Task instructions: Nothing beyond the line containing "if Z.of_nat (length" should be printed; print each line exactly from the first line of the listing below through it.

::::::::::

#[export] Instance AuditEvent_eq_dec : EqDecision AuditEvent.
Proof. solve_decision. Defined.

(** [WriteAuditEvent]: the row, before the store gives it its number. *)
Definition row_of (e : Event) : AuditEvent :=
  mkAuditEvent 0 (ev_Time e) (ev_UserSub e) (ev_UserMail e) (ev_Method e) (ev_Path e) (ev_Status e) (LatencyMS e) (ev_ClientIP e).

Definition with_ID (id : Z) (e : AuditEvent) : AuditEvent :=
  mkAuditEvent id (ae_Time e) (ae_UserSub e) (ae_UserEmail e) (ae_Method e) (ae_Path e) (ae_Status e) (ae_LatencyMS e) (ae_ClientIP e).

(** *** The in-memory ring *)

Record auditEvents := mkRing { rg_events : list AuditEvent; rg_nextID : Z }.

Definition auditRingMax : Z := 10000.

Definition Insert (e : AuditEvent) (s : auditEvents) : auditEvents :=
  let id := rg_nextID s + 1 in
  let events := rg_events s ++ [with_ID id e] in
  mkRing (if auditRingMax <? Z.of_nat (length events) then drop (Z.to_nat (Z.of_nat (length events) - auditRingMax)) events else events) id.

(** [None] is no bound. *)
Record AuditQuery := mkQuery {
  aq_From : option Z; aq_To : option Z; aq_UserSub : string; aq_Method : string; aq_PathPrefix : string; aq_Limit : Z; aq_Offset : Z
}.

Definition matches (q : AuditQuery) (e : AuditEvent) : bool :=
  negb (match aq_From q with Some f => ae_Time e <? f | None => false end) &&
  negb (match aq_To q with Some t => t <? ae_Time e | None => false end) &&
  negb (negb (aq_UserSub q =s "") && negb (ae_UserSub e =s aq_UserSub q)) &&
  negb (negb (aq_Method q =s "") && negb (ae_Method e =s aq_Method q)) &&
  negb (negb (aq_PathPrefix q =s "") && negb (has_prefix (aq_PathPrefix q) (ae_Path e))).

Definition query_limit (q : AuditQuery) : Z := if aq_Limit q <=? 0 then 50 else aq_Limit q.
Definition query_offset (q : AuditQuery) : Z := if aq_Offset q <? 0 then 0 else aq_Offset q.

(** The walk from the newest backwards. *)
Fixpoint walk (q : AuditQuery) (backwards : list AuditEvent) (matched : list AuditEvent) : list AuditEvent :=
  match backwards with
  | [] => matched
  | e :: rest => walk q rest (if matches q e then matched ++ [e] else matched)
  end.

Definition Query (s : auditEvents) (q : AuditQuery) : list AuditEvent :=
  let matched := walk q (reverse (rg_events s)) [] in
  if Z.of_nat (length matched) <=? query_offset q then [] else
  let matched := drop (Z.to_nat (query_offset q)) matched in
  if query_limit q <? Z.of_nat (length matched) then take (Z.to_nat (query_limit q)) matched else matched.

(** The loop keeps what is not before the cutoff. *)
Fixpoint sweep (cutoff : Z) (events kept : list AuditEvent) (deleted : Z) : list AuditEvent * Z :=
  match events with
  | [] => (kept, deleted)
  | e :: rest => if ae_Time e <? cutoff then sweep cutoff rest kept (deleted + 1) else sweep cutoff rest (kept ++ [e]) deleted
  end.

Definition DeleteOlderThan (s : auditEvents) (cutoff : Z) : auditEvents * Z :=
  let '(kept, deleted) := sweep cutoff (rg_events s) [] 0 in (mkRing kept (rg_nextID s), deleted).

(** One pass of the retention goroutine. *)
Definition retention_sweep (retention now : Z) (s : auditEvents) : auditEvents := (DeleteOlderThan s (now - retention)).1.

(** *** The PostgreSQL table *)

(** The replacer of the prefix: each of the pattern characters gets a backslash. *)
Definition backslash : ascii := "092".

Fixpoint escape_like (s : string) : string :=
  match s with
  | EmptyString => ""
  | String c s => (if bool_decide (c ∈ [backslash; "%"; "_"]%char) then String backslash (String c (escape_like s)) else String c (escape_like s))
  end.

Fixpoint suffixes (s : string) : list string :=
  s :: match s with EmptyString => [] | String _ s => suffixes s end.

(** SQL's LIKE with the default escape character; a pattern that ends in it is an error,
    which matches nothing. *)
Fixpoint like (pat s : string) : bool :=
  match pat with
  | EmptyString => s =s ""
  | String c pat =>
      if Ascii.eqb c "%" then existsb (like pat) (suffixes s)
      else if Ascii.eqb c "_" then match s with String _ s => like pat s | EmptyString => false end
      else if Ascii.eqb c backslash then
        match pat with
        | EmptyString => false
        | String c' pat => match s with String x s => Ascii.eqb x c' && like pat s | EmptyString => false end
        end
      else match s with String x s => Ascii.eqb x c && like pat s | EmptyString => false end
  end.

(** The conditions of the statement, in order, each with its parameter. *)
Inductive condition := CFrom (t : Z) | CTo (t : Z) | CUserSub (v : string) | CMethod (v : string) | CPathLike (pat : string).

Definition conditions (q : AuditQuery) : list condition :=
  (match aq_From q with Some t => [CFrom t] | None => [] end) ++
  (match aq_To q with Some t => [CTo t] | None => [] end) ++
  (if aq_UserSub q =s "" then [] else [CUserSub (aq_UserSub q)]) ++
  (if aq_Method q =s "" then [] else [CMethod (aq_Method q)]) ++
  (if aq_PathPrefix q =s "" then [] else [CPathLike (escape_like (aq_PathPrefix q) +:+ "%")]).

(** A timestamptz column keeps microseconds: [timestamptz] is the stored value of a time,
    in rows and in parameters. *)
Section postgres.
Context (timestamptz : Z -> Z).

Definition holds (e : AuditEvent) (c : condition) : bool :=
  match c with
  | CFrom t => timestamptz t <=? ae_Time e
  | CTo t => ae_Time e <=? timestamptz t
  | CUserSub v => ae_UserSub e =s v
  | CMethod v => ae_Method e =s v
  | CPathLike pat => like pat (ae_Path e)
  end.

Definition with_Time (t : Z) (e : AuditEvent) : AuditEvent :=
  mkAuditEvent (ae_ID e) t (ae_UserSub e) (ae_UserEmail e) (ae_Method e) (ae_Path e) (ae_Status e) (ae_LatencyMS e) (ae_ClientIP e).

(** [INSERT ... RETURNING id]: [id] is the sequence's next value. *)
Definition pg_Insert (id : Z) (e : AuditEvent) (rows : list AuditEvent) : list AuditEvent :=
  rows ++ [with_ID id (with_Time (timestamptz (ae_Time e)) e)].

(** [SELECT ... ORDER BY time DESC LIMIT OFFSET], on the table's rows in any order. *)
Definition pg_Query (rows : list AuditEvent) (q : AuditQuery) : list AuditEvent :=
  take (Z.to_nat (query_limit q))
    (drop (Z.to_nat (query_offset q))
       (sort_slice (fun a b => ae_Time b <? ae_Time a) (filter (fun e => forallb (holds e) (conditions q) = true) rows))).

Definition pg_DeleteOlderThan (rows : list AuditEvent) (cutoff : Z) : list AuditEvent * Z :=
  (filter (fun e => (ae_Time e <? timestamptz cutoff) = false) rows,
   Z.of_nat (length (filter (fun e => (ae_Time e <? timestamptz cutoff) = true) rows))).
End postgres.

(** The same history played on both stores: the ring, and the table with its sequence. *)
Inductive trail_op := TInsert (e : AuditEvent) | TDelete (cutoff : Z).

Definition ring_apply (s : auditEvents) (op : trail_op) : auditEvents :=
  match op with TInsert e => Insert e s | TDelete cutoff => (DeleteOlderThan s cutoff).1 end.

Definition table_apply (timestamptz : Z -> Z) (s : list AuditEvent * Z) (op : trail_op) : list AuditEvent * Z :=
  match op with
  | TInsert e => (pg_Insert timestamptz (s.2 + 1) e s.1, s.2 + 1)
  | TDelete cutoff => ((pg_DeleteOlderThan timestamptz s.1 cutoff).1, s.2)
  end.

Definition emptyRing : auditEvents := mkRing [] 0.

Definition inserted (ops : list trail_op) : list Z := omap (fun op => match op with TInsert e => Some (ae_Time e) | TDelete _ => None end) ops.

Definition op_time (op : trail_op) : Z := match op with TInsert e => ae_Time e | TDelete cutoff => cutoff end.

(** The database sink over the ring: the second component is the cutoffs of the retention
    sweeps so far, the only other writer. *)
Definition trail_write (e : Event) (w : auditEvents * list Z) : auditEvents * list Z := (Insert (row_of e) w.1, w.2).

Definition trail_swept (w w' : auditEvents * list Z) : Prop := exists retention now, w' = (retention_sweep retention now w.1, (now - retention) :: w.2).

(** The events whose write succeeded, in order. *)
Definition stored {W} (s : sinkState W) : list Event := omap (fun p => if p.2 : bool then Some p.1 else None) (sk_handled s).

(** ** The viewer *)

Definition auditListDefaultLimit : Z := 50.
Definition auditListMaxLimit : Z := 200.

(** The query string's values, empty when absent. *)
Record params := mkParams { pr_user : string; pr_method : string; pr_path : string; pr_from : string; pr_to : string; pr_limit : string; pr_offset : string }.

Inductive bad_param := BadFrom | BadTo | BadLimit | BadOffset.

Section viewer.
(** [time.Parse(time.RFC3339, v)]. *)
Context (parseRFC3339 : string -> option Z).

Definition time_param (v : string) (bad : bad_param) : result bad_param (option Z) :=
  if v =s "" then Ok None else match parseRFC3339 v with Some t => Ok (Some t) | None => Err bad end.

Definition audit_query (p : params) : result bad_param AuditQuery :=
  from ← time_param (pr_from p) BadFrom;
  to ← time_param (pr_to p) BadTo;
  limit ← (if pr_limit p =s "" then Ok auditListDefaultLimit else
           match atoi (pr_limit p) with
           | Some n => if n <? 1 then Err BadLimit else Ok (if auditListMaxLimit <? n then auditListMaxLimit else n)
           | None => Err BadLimit
           end);
  offset ← (if pr_offset p =s "" then Ok 0 else
            match atoi (pr_offset p) with Some n => if n <? 0 then Err BadOffset else Ok n | None => Err BadOffset end);
  Ok (mkQuery from to (pr_user p) (pr_method p) (pr_path p) limit offset).

Inductive viewed := Unavailable | BadRequest (p : bad_param) | QueryFailed | Page (events : list AuditEvent) (limit offset : Z).

(** [query] is the store's, when there is one; it may fail. *)
Definition ListAuditEvents (query : option (AuditQuery -> option (list AuditEvent))) (p : params) : viewed :=
  match query with
  | None => Unavailable
  | Some query =>
      match audit_query p with
      | Err bad => BadRequest bad
      | Ok q => match query q with None => QueryFailed | Some events => Page events (aq_Limit q) (aq_Offset q) end
      end
  end.
End viewer.

(** ** The middleware *)

(** A request is audited exactly when it changes state, matched a route, was authenticated
    and did not panic. *)
Lemma audited_iff r : is_Some (auditMiddleware r) <->
  isMutating (ar_method r) = true /\ ar_fullPath r <> "" /\ is_Some (ar_claims r) /\ (exists status, ar_end r = Responded status).
Proof.
  unfold auditMiddleware. split.
  - intros [e He]. repeat (case_match; try done). reflect_bools. repeat split; eauto.
  - intros (Hm & Hp & [c Hc] & [st Hs]). rewrite Hs, Hm, Hc. cbn. apply String.eqb_neq in Hp. rewrite Hp. eauto.
Qed.

(** The row of an audited request: what was printed and parsed again is the elapsed time,
    in whole milliseconds. *)
Lemma row_of_request r e c status : auditMiddleware r = Some e -> ar_claims r = Some c -> ar_end r = Responded status ->
  0 <= ar_elapsed r <= int64_max ->
  row_of e = mkAuditEvent 0 (ar_start r) (cl_Subject c) (cl_Email c) (ar_method r) (ar_fullPath r) status (ar_elapsed r / millisecond) (ar_clientIP r).
Proof.
  unfold auditMiddleware. intros He Hc Hs Hd. rewrite Hs, Hc in He. repeat (case_match; try done). simplify_eq.
  unfold row_of, LatencyMS. cbn. rewrite duration_roundtrip by (unfold int64_min; lia). f_equal. apply Z.quot_div_nonneg; [lia|done].
Qed.

(** ** The sinks *)

Section sink_facts.
Context {W : Type} (write : Event -> W -> W) (others : W -> W -> Prop) (guarded : bool) (w : W).

Definition waiting (s : sinkState W) : list Event := option_list (sk_cur s) ++ sk_ch s.

(** What holds between any two steps. *)
Record sink_inv (s : sinkState W) : Prop := {
  si_bound : (length (sk_ch s) <= sinkBuffer)%nat;
  si_order : sk_sent s = (sk_handled s).*1 ++ waiting s;
  si_count : sk_emitted s = sk_late s + Z.of_nat (length (sk_checked s)) + Z.of_nat (length (sk_sent s)) + sk_dropped s + sk_panics s;
  si_done : sk_done s = true -> sk_chClosed s = true /\ waiting s = []
}.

::::::::::

Answer to the exercise:
#[export] Instance AuditEvent_eq_dec : EqDecision AuditEvent.
Proof. solve_decision. Defined.

(** [WriteAuditEvent]: the row, before the store gives it its number. *)
Definition row_of (e : Event) : AuditEvent :=
  mkAuditEvent 0 (ev_Time e) (ev_UserSub e) (ev_UserMail e) (ev_Method e) (ev_Path e) (ev_Status e) (LatencyMS e) (ev_ClientIP e).

Definition with_ID (id : Z) (e : AuditEvent) : AuditEvent :=
  mkAuditEvent id (ae_Time e) (ae_UserSub e) (ae_UserEmail e) (ae_Method e) (ae_Path e) (ae_Status e) (ae_LatencyMS e) (ae_ClientIP e).

(** *** The in-memory ring *)

Record auditEvents := mkRing { rg_events : list AuditEvent; rg_nextID : Z }.

Definition auditRingMax : Z := 10000.

Definition Insert (e : AuditEvent) (s : auditEvents) : auditEvents :=
  let id := rg_nextID s + 1 in
  let events := rg_events s ++ [with_ID id e] in
  mkRing (if auditRingMax <? Z.of_nat (length events) then drop (Z.to_nat (Z.of_nat (length events) - auditRingMax)) events else events) id.

(** [None] is no bound. *)
Record AuditQuery := mkQuery {
  aq_From : option Z; aq_To : option Z; aq_UserSub : string; aq_Method : string; aq_PathPrefix : string; aq_Limit : Z; aq_Offset : Z
}.

Definition matches (q : AuditQuery) (e : AuditEvent) : bool :=
  negb (match aq_From q with Some f => ae_Time e <? f | None => false end) &&
  negb (match aq_To q with Some t => t <? ae_Time e | None => false end) &&
  negb (negb (aq_UserSub q =s "") && negb (ae_UserSub e =s aq_UserSub q)) &&
  negb (negb (aq_Method q =s "") && negb (ae_Method e =s aq_Method q)) &&
  negb (negb (aq_PathPrefix q =s "") && negb (has_prefix (aq_PathPrefix q) (ae_Path e))).

Definition query_limit (q : AuditQuery) : Z := if aq_Limit q <=? 0 then 50 else aq_Limit q.
Definition query_offset (q : AuditQuery) : Z := if aq_Offset q <? 0 then 0 else aq_Offset q.

(** The walk from the newest backwards. *)
Fixpoint walk (q : AuditQuery) (backwards : list AuditEvent) (matched : list AuditEvent) : list AuditEvent :=
  match backwards with
  | [] => matched
  | e :: rest => walk q rest (if matches q e then matched ++ [e] else matched)
  end.

Definition Query (s : auditEvents) (q : AuditQuery) : list AuditEvent :=
  let matched := walk q (reverse (rg_events s)) [] in
  if Z.of_nat (length matched) <=? query_offset q then [] else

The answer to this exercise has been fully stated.